Description of the task: From the records below, copy out exactly the lines from the one containing "- eapply (inv_proc" to the one containing "still a page of the tier. *)", both included. Add nothing else.

Data for this task:
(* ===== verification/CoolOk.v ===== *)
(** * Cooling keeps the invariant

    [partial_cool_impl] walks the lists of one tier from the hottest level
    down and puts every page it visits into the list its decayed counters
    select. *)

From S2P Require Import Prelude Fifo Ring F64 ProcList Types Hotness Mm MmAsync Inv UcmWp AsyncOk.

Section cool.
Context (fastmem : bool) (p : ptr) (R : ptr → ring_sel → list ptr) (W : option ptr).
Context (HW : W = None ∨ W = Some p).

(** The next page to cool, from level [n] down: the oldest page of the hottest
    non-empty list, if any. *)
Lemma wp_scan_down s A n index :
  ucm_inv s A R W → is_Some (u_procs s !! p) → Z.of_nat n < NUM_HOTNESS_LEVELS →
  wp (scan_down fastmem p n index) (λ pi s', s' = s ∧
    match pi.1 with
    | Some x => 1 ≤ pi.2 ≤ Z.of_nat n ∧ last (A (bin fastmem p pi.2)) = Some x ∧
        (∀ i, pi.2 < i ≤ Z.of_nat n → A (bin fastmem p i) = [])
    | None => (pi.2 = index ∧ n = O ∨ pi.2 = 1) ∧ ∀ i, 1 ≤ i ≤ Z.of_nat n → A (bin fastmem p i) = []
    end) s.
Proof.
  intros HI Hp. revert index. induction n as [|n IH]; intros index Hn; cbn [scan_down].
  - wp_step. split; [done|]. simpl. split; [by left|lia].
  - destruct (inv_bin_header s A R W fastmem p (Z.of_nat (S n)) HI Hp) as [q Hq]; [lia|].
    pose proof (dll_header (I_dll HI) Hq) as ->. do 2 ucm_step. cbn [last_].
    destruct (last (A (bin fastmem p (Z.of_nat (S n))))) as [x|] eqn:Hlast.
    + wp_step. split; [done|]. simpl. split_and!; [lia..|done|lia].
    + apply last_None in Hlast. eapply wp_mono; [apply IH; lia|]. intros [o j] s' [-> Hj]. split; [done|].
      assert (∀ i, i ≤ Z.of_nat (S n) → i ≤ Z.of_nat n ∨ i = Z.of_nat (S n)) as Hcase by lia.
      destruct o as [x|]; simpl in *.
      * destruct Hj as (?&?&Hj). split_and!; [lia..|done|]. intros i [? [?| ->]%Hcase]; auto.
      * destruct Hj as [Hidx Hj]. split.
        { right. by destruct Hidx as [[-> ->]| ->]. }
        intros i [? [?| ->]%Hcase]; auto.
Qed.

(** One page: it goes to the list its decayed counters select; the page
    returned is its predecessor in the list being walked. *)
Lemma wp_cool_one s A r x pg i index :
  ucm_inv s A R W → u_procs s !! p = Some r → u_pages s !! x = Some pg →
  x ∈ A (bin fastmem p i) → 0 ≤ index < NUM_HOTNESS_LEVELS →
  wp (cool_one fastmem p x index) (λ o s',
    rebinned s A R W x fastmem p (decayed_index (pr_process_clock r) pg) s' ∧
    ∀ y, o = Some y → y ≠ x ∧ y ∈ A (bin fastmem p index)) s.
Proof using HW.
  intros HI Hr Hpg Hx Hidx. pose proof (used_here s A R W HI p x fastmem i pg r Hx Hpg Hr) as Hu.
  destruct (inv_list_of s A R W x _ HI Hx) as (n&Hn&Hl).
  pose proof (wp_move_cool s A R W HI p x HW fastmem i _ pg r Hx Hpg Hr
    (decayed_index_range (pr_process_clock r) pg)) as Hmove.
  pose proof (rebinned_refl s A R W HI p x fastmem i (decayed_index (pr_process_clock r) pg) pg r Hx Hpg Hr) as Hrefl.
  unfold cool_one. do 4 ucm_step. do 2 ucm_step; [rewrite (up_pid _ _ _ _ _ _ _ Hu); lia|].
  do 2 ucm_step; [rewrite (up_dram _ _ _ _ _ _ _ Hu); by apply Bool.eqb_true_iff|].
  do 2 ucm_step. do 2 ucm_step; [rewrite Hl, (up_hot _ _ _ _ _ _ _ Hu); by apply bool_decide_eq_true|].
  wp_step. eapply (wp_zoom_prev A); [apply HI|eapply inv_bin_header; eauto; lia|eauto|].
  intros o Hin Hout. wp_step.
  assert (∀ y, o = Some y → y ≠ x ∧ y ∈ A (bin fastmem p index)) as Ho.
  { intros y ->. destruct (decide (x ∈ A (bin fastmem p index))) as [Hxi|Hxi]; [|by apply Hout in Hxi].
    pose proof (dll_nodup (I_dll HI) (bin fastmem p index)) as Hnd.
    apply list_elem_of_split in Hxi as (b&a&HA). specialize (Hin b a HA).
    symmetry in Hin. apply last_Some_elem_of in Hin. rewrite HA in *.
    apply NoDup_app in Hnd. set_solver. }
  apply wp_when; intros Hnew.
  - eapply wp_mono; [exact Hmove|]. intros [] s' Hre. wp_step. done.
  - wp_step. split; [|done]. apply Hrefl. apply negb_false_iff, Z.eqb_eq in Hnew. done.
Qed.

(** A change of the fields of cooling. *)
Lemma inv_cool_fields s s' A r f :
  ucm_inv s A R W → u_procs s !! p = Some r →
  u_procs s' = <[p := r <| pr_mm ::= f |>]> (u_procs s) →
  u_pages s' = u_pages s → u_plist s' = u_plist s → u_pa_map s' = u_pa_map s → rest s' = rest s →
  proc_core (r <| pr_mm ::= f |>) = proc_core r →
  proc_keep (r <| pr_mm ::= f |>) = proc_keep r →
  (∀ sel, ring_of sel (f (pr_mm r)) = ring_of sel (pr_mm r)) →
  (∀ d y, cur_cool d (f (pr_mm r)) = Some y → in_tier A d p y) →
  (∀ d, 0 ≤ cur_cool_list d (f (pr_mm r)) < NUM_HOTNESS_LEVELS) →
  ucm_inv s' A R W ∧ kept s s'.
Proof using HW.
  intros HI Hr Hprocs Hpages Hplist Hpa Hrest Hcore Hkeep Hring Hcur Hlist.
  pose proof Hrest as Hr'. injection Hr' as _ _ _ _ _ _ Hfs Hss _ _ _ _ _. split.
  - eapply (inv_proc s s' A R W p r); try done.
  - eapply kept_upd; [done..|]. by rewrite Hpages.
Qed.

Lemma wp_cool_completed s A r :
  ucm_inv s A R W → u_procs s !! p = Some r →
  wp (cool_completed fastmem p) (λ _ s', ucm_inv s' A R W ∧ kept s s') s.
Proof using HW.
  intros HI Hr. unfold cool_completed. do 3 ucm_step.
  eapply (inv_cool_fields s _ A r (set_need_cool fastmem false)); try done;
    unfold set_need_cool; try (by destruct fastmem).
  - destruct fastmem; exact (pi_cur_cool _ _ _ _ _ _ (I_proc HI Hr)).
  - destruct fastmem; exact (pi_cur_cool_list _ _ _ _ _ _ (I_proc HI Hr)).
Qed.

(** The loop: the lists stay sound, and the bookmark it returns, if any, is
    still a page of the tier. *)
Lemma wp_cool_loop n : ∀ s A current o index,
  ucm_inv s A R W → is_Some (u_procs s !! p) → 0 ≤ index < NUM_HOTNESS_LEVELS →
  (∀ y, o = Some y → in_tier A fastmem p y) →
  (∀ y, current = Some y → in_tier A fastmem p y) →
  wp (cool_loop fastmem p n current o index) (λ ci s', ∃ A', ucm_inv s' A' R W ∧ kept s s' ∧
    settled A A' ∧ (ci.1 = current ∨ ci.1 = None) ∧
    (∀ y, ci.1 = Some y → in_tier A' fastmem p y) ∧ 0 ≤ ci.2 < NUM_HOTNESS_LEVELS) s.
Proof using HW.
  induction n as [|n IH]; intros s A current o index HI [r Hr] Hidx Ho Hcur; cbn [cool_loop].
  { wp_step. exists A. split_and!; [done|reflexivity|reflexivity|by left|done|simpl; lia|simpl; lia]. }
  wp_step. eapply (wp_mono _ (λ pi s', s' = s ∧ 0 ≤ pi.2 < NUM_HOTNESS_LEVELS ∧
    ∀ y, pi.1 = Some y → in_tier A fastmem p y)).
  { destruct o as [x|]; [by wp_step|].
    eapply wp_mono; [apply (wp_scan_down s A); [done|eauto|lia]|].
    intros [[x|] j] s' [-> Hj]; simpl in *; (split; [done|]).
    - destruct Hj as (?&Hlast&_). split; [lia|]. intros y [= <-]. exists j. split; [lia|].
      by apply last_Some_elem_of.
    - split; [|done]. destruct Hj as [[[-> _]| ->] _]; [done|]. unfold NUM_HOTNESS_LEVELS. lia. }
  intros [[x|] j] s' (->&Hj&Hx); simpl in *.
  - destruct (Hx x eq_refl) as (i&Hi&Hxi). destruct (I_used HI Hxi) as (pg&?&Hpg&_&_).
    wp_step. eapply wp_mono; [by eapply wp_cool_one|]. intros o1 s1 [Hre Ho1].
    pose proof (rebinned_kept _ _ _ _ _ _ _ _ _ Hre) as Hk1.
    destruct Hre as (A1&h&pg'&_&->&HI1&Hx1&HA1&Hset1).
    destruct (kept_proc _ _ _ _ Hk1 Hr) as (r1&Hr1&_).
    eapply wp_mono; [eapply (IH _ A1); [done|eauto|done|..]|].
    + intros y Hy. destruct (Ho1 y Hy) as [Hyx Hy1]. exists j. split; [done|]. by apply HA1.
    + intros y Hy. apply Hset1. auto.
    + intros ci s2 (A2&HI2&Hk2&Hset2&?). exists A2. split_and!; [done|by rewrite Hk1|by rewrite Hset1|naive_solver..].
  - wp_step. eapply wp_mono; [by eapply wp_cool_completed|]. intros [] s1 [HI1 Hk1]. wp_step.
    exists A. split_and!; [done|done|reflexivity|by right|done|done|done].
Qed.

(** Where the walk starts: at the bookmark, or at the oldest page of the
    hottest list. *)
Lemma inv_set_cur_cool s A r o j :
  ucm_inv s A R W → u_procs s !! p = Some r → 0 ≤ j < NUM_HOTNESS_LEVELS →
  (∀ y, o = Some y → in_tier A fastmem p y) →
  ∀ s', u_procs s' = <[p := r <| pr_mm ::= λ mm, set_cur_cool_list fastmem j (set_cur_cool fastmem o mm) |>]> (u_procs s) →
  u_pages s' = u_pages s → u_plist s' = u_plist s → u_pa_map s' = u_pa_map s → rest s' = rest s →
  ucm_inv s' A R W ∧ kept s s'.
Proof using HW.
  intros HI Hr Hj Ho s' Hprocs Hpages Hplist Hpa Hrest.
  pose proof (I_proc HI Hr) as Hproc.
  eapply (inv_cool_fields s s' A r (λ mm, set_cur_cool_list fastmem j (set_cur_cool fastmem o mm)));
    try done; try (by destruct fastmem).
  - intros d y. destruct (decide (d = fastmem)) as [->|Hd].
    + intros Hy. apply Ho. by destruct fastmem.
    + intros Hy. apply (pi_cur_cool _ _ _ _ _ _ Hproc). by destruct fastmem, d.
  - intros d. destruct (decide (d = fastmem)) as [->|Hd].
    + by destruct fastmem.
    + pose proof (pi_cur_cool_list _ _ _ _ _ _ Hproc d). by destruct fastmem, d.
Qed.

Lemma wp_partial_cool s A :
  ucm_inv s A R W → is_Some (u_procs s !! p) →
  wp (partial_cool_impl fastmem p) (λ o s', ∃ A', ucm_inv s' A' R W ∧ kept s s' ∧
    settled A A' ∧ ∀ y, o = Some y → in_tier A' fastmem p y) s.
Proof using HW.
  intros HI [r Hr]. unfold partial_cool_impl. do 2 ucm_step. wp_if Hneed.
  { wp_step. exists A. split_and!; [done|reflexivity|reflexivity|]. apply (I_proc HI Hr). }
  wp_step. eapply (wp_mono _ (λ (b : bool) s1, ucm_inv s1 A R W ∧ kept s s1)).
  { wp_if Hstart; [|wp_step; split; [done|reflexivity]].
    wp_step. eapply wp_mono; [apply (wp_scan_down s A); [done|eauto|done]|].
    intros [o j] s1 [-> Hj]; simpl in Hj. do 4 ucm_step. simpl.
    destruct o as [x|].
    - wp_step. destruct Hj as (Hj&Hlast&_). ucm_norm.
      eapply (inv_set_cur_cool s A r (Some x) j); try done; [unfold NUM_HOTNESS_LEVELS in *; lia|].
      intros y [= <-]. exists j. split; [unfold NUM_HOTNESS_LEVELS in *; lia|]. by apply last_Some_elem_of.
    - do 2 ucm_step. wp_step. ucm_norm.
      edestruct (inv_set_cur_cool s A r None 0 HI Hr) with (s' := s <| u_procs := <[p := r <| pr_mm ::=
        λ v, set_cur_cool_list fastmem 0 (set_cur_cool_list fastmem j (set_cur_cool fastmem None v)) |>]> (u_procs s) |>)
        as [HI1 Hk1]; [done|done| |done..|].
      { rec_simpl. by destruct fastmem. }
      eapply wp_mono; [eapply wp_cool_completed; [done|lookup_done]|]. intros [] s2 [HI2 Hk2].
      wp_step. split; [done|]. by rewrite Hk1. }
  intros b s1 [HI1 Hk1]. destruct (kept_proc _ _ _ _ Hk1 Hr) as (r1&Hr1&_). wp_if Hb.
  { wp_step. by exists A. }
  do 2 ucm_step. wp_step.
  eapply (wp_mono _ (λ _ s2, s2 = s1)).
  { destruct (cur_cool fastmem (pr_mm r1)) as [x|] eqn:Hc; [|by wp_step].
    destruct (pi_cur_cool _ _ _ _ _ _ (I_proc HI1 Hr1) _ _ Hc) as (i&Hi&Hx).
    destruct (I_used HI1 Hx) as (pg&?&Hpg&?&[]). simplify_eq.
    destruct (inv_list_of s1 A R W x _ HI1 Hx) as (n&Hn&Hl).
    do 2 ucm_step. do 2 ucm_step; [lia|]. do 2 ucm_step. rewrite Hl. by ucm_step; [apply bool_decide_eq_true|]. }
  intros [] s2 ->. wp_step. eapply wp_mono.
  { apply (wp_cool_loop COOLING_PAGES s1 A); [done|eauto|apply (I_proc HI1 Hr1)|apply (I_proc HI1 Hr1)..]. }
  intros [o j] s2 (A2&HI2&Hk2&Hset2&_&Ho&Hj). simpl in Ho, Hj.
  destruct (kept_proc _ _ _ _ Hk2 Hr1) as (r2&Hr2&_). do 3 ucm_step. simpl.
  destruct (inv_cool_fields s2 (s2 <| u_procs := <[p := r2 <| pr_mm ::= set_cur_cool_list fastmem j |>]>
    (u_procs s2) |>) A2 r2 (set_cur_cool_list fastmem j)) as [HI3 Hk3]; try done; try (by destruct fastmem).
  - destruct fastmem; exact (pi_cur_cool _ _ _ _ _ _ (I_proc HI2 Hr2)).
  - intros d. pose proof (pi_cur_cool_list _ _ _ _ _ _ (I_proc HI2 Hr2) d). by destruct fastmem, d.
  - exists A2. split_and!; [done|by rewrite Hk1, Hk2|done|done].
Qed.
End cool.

* * *

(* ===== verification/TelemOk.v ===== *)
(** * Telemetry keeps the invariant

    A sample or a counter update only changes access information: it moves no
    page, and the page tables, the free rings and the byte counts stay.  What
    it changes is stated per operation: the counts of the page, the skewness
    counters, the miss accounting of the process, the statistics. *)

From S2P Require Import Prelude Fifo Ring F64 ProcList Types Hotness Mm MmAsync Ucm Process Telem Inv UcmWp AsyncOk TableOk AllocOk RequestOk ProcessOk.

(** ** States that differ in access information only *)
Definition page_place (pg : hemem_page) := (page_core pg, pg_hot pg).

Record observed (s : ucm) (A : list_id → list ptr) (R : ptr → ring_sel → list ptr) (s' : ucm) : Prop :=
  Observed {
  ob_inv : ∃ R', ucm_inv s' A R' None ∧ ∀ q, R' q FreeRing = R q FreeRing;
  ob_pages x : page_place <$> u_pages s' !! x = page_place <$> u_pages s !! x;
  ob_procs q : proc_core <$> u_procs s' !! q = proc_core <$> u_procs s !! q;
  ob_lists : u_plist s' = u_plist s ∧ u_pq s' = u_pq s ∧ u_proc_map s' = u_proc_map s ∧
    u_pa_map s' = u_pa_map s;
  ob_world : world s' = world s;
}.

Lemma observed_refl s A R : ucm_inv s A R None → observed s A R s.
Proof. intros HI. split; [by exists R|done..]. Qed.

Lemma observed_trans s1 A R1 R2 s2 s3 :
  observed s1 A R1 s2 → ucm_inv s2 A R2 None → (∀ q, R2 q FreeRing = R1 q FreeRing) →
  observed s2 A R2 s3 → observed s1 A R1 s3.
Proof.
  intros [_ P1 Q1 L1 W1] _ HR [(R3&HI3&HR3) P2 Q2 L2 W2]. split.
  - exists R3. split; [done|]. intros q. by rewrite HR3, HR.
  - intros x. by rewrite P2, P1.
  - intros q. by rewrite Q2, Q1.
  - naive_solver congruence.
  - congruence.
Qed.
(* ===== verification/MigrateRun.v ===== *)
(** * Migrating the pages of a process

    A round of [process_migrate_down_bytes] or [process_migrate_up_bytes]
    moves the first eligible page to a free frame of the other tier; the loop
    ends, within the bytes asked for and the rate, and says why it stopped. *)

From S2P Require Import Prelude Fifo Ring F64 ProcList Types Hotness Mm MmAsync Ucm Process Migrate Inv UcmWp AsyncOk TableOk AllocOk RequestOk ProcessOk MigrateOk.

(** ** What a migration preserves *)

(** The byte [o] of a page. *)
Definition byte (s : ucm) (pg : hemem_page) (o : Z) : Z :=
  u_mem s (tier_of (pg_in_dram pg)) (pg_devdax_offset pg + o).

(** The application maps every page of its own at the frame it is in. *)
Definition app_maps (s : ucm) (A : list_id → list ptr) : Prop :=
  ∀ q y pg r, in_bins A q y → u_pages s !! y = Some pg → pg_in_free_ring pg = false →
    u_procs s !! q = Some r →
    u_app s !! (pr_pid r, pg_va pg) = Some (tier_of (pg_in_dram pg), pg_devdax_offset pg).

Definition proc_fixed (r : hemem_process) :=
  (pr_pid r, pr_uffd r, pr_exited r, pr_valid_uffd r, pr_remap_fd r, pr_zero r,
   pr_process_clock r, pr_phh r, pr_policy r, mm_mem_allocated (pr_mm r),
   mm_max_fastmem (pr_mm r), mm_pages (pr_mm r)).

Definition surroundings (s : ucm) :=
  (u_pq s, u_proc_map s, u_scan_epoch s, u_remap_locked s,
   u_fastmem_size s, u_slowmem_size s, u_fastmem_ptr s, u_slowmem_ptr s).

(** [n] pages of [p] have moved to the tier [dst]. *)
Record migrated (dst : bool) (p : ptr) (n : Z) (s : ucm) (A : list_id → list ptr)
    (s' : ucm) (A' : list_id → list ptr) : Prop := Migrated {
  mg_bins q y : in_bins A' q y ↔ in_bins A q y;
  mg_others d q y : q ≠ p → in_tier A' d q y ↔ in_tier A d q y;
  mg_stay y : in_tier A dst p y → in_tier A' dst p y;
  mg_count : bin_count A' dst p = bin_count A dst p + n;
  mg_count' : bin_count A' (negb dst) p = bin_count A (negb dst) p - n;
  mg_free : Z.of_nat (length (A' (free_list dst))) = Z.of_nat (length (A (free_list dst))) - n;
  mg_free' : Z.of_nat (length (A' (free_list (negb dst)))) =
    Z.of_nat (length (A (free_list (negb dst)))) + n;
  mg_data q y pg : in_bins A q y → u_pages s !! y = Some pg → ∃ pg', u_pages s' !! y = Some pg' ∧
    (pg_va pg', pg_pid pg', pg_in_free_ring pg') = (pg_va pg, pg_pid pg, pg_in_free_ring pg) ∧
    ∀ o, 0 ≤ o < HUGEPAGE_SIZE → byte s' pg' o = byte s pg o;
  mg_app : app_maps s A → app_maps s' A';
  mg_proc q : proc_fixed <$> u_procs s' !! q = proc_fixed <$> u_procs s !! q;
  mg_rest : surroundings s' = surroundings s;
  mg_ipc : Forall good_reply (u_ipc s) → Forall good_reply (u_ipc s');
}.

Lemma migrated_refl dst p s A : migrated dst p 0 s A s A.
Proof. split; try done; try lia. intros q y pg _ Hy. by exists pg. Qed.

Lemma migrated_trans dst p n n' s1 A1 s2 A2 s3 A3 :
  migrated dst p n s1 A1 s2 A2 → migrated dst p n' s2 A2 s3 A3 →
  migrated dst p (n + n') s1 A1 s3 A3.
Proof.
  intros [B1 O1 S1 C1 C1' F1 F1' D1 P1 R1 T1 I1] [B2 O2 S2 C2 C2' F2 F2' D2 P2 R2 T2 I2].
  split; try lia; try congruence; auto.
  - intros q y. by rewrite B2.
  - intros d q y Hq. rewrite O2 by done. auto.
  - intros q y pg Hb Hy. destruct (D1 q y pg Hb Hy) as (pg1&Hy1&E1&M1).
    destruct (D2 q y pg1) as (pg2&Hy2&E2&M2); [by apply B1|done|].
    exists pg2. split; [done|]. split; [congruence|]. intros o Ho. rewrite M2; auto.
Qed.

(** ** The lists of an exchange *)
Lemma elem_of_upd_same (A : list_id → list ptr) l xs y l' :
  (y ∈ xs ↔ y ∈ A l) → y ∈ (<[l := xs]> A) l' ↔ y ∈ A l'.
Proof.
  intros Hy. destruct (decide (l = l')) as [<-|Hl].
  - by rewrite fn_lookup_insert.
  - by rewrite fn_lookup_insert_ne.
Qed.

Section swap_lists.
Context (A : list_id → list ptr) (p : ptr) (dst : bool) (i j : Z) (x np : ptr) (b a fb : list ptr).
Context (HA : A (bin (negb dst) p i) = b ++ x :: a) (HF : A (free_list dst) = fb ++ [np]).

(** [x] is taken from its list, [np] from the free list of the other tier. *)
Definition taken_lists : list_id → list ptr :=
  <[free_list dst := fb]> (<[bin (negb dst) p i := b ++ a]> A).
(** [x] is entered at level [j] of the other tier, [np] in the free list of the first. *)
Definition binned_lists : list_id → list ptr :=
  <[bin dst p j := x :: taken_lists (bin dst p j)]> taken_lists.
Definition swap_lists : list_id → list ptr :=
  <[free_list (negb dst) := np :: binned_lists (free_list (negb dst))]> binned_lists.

Result for this exercise:
  - eapply (inv_proc s s' A R W p r); try done.
  - eapply kept_upd; [done..|]. by rewrite Hpages.
Qed.

Lemma wp_cool_completed s A r :
  ucm_inv s A R W → u_procs s !! p = Some r →
  wp (cool_completed fastmem p) (λ _ s', ucm_inv s' A R W ∧ kept s s') s.
Proof using HW.
  intros HI Hr. unfold cool_completed. do 3 ucm_step.
  eapply (inv_cool_fields s _ A r (set_need_cool fastmem false)); try done;
    unfold set_need_cool; try (by destruct fastmem).
  - destruct fastmem; exact (pi_cur_cool _ _ _ _ _ _ (I_proc HI Hr)).
  - destruct fastmem; exact (pi_cur_cool_list _ _ _ _ _ _ (I_proc HI Hr)).
Qed.

(** The loop: the lists stay sound, and the bookmark it returns, if any, is
    still a page of the tier. *)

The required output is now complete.